## What the task asks
Where the records below have a line with "GetOfferByIDForUpdate", that line is to be copied.
Source material section start
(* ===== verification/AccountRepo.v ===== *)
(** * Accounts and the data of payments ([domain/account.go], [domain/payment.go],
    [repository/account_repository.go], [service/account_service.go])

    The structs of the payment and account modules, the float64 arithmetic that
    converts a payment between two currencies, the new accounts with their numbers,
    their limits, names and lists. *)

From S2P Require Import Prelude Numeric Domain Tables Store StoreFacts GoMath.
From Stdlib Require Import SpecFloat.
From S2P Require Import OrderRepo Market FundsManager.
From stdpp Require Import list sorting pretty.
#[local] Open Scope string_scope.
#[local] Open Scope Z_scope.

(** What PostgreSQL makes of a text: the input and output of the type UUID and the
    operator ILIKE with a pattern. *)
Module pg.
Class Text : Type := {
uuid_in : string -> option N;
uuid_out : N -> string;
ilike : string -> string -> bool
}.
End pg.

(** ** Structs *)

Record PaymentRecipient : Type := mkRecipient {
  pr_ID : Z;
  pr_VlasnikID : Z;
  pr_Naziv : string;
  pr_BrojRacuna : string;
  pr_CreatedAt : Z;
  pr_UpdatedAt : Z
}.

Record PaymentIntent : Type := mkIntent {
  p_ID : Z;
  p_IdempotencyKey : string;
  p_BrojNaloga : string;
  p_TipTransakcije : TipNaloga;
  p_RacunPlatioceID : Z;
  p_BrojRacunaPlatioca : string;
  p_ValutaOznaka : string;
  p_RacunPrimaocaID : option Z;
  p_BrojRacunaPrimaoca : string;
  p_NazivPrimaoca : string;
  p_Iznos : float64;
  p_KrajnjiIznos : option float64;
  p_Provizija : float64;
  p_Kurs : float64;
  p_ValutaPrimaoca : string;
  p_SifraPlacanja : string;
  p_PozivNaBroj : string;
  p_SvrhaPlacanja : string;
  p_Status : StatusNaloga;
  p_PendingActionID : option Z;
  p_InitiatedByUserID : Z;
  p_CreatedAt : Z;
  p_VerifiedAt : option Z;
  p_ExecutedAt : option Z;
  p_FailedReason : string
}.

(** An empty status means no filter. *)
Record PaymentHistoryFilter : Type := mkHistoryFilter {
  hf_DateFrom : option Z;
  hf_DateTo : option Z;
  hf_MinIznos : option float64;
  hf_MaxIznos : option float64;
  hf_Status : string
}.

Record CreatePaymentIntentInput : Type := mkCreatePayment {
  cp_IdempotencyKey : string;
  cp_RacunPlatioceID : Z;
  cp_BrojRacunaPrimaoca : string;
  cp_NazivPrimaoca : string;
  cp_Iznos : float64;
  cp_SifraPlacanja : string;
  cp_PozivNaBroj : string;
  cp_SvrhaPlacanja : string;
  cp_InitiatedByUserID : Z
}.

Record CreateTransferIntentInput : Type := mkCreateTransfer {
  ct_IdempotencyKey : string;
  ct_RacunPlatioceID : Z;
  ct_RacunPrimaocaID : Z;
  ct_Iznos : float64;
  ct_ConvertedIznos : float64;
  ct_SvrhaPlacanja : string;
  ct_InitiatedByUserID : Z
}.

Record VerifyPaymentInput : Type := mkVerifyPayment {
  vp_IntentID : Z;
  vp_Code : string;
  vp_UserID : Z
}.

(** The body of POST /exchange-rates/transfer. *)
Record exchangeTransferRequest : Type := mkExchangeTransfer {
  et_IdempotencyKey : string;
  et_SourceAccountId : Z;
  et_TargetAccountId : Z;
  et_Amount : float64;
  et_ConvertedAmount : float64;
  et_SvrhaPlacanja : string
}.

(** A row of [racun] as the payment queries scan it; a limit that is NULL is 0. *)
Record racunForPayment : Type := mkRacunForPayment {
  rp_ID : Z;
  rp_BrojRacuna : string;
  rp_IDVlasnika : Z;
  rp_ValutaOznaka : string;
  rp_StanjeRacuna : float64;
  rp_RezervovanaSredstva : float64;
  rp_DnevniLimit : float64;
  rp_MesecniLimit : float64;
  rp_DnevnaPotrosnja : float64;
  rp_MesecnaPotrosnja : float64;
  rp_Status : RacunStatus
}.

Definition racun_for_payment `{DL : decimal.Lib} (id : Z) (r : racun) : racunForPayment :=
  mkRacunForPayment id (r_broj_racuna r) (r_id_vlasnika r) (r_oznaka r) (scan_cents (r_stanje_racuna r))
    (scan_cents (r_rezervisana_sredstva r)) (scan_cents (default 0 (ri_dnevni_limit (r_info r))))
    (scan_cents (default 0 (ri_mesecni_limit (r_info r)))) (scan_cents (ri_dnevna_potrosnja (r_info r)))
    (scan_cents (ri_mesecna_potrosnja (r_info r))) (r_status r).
Source material section end
Source material section start
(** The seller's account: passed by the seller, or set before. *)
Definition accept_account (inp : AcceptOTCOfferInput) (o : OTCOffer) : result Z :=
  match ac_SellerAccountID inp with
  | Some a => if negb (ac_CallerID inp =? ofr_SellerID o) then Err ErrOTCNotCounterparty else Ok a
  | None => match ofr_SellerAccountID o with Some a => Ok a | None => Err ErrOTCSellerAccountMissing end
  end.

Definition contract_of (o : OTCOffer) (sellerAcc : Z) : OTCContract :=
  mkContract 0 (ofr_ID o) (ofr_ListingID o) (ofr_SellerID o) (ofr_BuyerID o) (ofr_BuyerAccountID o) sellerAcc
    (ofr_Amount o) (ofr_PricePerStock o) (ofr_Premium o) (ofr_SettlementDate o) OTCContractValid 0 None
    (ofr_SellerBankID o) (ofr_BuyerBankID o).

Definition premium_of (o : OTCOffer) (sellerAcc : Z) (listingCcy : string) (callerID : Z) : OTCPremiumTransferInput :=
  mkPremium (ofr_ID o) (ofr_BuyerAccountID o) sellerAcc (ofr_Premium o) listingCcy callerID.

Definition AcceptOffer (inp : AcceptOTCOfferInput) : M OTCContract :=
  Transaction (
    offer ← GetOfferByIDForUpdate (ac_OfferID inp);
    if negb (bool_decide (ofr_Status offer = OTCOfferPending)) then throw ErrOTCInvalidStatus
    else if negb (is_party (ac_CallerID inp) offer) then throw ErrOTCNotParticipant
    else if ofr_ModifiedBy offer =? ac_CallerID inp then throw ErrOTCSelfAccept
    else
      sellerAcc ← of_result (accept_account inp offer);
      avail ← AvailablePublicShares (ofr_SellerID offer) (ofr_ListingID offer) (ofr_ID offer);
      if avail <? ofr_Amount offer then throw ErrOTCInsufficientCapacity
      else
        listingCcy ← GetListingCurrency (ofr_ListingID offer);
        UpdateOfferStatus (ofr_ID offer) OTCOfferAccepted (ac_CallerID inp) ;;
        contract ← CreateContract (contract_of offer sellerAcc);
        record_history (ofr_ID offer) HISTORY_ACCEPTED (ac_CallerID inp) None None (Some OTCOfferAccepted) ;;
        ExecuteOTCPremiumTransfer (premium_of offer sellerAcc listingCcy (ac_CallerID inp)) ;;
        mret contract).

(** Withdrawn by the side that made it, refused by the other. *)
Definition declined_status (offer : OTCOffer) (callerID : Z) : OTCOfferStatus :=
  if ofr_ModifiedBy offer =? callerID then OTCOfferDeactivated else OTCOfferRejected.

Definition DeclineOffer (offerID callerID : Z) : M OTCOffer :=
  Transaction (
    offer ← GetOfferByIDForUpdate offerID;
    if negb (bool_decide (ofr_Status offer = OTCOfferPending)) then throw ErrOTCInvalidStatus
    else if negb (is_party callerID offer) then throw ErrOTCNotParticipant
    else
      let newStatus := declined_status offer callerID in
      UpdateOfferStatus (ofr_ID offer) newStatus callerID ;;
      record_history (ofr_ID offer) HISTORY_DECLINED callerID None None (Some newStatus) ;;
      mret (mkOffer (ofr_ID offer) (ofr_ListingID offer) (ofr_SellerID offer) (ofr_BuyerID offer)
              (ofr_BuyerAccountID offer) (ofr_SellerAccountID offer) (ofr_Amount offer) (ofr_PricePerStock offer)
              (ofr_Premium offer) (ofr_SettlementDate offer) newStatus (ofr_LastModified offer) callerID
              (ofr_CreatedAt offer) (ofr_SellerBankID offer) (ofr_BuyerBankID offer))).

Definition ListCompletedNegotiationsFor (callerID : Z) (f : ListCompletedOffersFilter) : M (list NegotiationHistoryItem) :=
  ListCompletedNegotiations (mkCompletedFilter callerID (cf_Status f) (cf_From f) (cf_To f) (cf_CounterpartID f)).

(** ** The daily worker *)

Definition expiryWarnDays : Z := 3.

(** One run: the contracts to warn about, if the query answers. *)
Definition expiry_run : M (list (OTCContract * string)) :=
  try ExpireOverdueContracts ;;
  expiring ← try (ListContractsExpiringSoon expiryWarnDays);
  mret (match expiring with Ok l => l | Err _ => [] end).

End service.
Source material section end
Source material section start
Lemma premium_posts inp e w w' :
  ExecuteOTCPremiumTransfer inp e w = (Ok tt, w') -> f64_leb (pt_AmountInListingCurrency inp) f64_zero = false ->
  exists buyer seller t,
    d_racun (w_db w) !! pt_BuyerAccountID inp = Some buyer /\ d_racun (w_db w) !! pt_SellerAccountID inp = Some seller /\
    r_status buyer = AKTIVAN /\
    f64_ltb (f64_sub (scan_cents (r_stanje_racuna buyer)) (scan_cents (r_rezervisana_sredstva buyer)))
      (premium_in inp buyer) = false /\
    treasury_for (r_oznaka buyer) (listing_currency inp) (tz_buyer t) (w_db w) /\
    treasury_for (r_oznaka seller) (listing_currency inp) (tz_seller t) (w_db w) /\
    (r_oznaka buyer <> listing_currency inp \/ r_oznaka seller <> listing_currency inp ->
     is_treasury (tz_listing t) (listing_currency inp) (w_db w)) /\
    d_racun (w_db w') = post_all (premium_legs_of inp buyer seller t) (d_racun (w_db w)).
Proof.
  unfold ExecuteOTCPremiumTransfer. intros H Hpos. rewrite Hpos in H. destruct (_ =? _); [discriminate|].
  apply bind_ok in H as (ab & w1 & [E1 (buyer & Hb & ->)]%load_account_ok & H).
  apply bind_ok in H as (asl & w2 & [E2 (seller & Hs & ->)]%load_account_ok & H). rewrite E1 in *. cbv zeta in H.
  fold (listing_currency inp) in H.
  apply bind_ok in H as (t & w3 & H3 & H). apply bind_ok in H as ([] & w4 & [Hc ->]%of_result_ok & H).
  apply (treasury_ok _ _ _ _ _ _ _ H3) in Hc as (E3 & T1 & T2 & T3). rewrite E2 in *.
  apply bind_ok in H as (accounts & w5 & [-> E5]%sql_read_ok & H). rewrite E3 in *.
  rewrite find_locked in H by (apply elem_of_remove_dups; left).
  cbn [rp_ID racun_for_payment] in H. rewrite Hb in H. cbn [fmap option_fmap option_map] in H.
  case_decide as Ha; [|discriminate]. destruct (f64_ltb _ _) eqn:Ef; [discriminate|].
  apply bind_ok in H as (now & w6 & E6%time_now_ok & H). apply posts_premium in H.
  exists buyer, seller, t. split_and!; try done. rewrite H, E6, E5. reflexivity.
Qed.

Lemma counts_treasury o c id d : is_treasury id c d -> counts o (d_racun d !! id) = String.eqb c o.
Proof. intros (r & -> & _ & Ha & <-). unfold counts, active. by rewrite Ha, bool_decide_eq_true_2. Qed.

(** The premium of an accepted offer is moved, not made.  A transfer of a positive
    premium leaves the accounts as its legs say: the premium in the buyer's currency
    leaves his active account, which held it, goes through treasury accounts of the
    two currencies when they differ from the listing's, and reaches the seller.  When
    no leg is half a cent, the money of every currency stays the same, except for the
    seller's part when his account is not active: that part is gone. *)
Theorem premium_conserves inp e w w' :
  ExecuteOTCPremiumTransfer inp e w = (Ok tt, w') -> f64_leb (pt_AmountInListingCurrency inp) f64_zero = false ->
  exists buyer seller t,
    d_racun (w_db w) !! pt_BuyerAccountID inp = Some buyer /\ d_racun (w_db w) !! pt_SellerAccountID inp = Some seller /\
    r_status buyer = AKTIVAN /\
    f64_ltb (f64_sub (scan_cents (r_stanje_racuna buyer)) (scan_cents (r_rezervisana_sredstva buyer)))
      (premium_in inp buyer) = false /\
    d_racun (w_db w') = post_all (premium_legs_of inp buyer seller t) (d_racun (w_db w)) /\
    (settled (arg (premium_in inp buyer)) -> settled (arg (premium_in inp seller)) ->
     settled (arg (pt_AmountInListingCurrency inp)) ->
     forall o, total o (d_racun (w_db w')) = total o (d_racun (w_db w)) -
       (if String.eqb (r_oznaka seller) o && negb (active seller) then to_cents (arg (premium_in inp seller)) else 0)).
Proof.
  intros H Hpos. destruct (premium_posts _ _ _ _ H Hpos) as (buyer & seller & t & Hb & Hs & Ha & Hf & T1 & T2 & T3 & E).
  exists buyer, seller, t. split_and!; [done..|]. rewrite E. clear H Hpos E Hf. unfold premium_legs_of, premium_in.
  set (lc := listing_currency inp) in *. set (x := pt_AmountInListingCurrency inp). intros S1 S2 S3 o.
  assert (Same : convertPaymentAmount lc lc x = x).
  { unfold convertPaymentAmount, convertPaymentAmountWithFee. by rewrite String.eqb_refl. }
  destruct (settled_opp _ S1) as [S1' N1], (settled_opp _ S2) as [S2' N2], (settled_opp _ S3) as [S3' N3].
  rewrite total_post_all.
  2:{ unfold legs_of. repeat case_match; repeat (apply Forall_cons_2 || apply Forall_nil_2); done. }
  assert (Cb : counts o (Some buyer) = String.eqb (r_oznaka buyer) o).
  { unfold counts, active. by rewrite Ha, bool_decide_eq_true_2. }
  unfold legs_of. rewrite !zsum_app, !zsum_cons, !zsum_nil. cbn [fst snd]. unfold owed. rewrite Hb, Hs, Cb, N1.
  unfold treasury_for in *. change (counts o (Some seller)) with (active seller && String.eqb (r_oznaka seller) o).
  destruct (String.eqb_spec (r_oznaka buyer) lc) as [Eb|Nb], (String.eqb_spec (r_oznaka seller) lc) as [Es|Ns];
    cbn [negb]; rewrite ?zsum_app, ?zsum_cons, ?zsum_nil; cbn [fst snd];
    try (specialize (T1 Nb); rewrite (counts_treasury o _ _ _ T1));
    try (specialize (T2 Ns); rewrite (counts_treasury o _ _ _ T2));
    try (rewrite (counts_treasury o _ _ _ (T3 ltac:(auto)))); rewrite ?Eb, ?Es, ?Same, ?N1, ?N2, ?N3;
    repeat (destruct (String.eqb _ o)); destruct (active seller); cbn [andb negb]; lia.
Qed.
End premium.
Source material section end
## Exercise response
    offer ← GetOfferByIDForUpdate (ac_OfferID inp);
    offer ← GetOfferByIDForUpdate offerID;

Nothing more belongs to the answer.